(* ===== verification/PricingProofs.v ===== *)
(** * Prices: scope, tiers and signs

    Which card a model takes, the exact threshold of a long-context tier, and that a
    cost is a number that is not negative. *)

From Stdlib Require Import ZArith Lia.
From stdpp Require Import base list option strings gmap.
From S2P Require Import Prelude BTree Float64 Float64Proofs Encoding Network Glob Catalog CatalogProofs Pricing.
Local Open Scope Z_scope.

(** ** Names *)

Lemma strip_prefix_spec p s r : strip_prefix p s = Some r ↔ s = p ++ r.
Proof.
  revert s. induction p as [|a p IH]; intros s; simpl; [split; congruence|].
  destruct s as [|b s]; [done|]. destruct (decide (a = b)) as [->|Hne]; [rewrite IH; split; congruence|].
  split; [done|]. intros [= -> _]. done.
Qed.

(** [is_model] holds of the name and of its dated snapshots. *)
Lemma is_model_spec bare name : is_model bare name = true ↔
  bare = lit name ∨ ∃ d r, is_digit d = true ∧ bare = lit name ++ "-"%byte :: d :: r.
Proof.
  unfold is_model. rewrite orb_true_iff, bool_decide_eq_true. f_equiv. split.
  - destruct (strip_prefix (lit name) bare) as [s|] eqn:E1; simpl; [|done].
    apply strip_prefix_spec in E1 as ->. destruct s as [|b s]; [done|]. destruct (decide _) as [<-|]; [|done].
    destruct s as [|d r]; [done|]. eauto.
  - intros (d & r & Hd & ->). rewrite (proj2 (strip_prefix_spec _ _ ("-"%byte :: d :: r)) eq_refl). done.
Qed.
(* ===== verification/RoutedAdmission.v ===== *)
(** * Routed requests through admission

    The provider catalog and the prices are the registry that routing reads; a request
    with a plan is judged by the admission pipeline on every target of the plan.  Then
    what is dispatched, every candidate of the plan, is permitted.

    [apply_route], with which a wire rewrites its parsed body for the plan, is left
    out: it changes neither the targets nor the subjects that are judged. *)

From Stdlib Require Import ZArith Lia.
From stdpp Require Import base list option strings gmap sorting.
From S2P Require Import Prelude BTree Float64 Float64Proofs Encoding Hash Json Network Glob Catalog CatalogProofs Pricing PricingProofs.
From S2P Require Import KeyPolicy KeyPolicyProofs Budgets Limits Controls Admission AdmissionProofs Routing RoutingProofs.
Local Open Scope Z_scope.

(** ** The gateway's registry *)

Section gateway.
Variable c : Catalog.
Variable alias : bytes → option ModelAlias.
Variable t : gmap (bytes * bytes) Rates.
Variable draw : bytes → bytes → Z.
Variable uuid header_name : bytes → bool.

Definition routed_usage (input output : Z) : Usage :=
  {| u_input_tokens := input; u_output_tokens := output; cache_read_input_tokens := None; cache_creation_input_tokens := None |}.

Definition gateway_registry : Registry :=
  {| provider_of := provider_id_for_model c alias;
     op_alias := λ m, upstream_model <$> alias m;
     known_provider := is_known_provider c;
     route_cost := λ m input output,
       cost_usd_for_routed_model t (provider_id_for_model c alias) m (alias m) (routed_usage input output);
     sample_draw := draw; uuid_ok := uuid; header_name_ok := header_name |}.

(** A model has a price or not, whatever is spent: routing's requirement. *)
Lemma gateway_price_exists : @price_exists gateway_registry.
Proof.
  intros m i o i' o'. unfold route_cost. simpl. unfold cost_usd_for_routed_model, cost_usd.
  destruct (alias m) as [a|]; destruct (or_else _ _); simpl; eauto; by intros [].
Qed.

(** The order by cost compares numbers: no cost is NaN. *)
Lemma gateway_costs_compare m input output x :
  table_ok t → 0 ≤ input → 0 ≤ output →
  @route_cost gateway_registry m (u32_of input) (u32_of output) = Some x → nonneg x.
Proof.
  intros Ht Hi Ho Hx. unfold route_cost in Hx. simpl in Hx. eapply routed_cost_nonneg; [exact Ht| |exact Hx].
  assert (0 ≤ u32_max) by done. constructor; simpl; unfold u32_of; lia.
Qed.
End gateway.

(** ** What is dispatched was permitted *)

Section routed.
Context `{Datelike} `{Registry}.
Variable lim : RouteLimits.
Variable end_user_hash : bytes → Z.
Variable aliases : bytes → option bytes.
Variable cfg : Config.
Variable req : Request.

## [Your objective]
Begin with the line containing "Variable end_user_hash : bytes → Z." and retype it and each line after it through the end of the records, keeping them exact and including nothing more.

## [Solved problem]
Variable end_user_hash : bytes → Z.
Variable aliases : bytes → option bytes.
Variable cfg : Config.
Variable req : Request.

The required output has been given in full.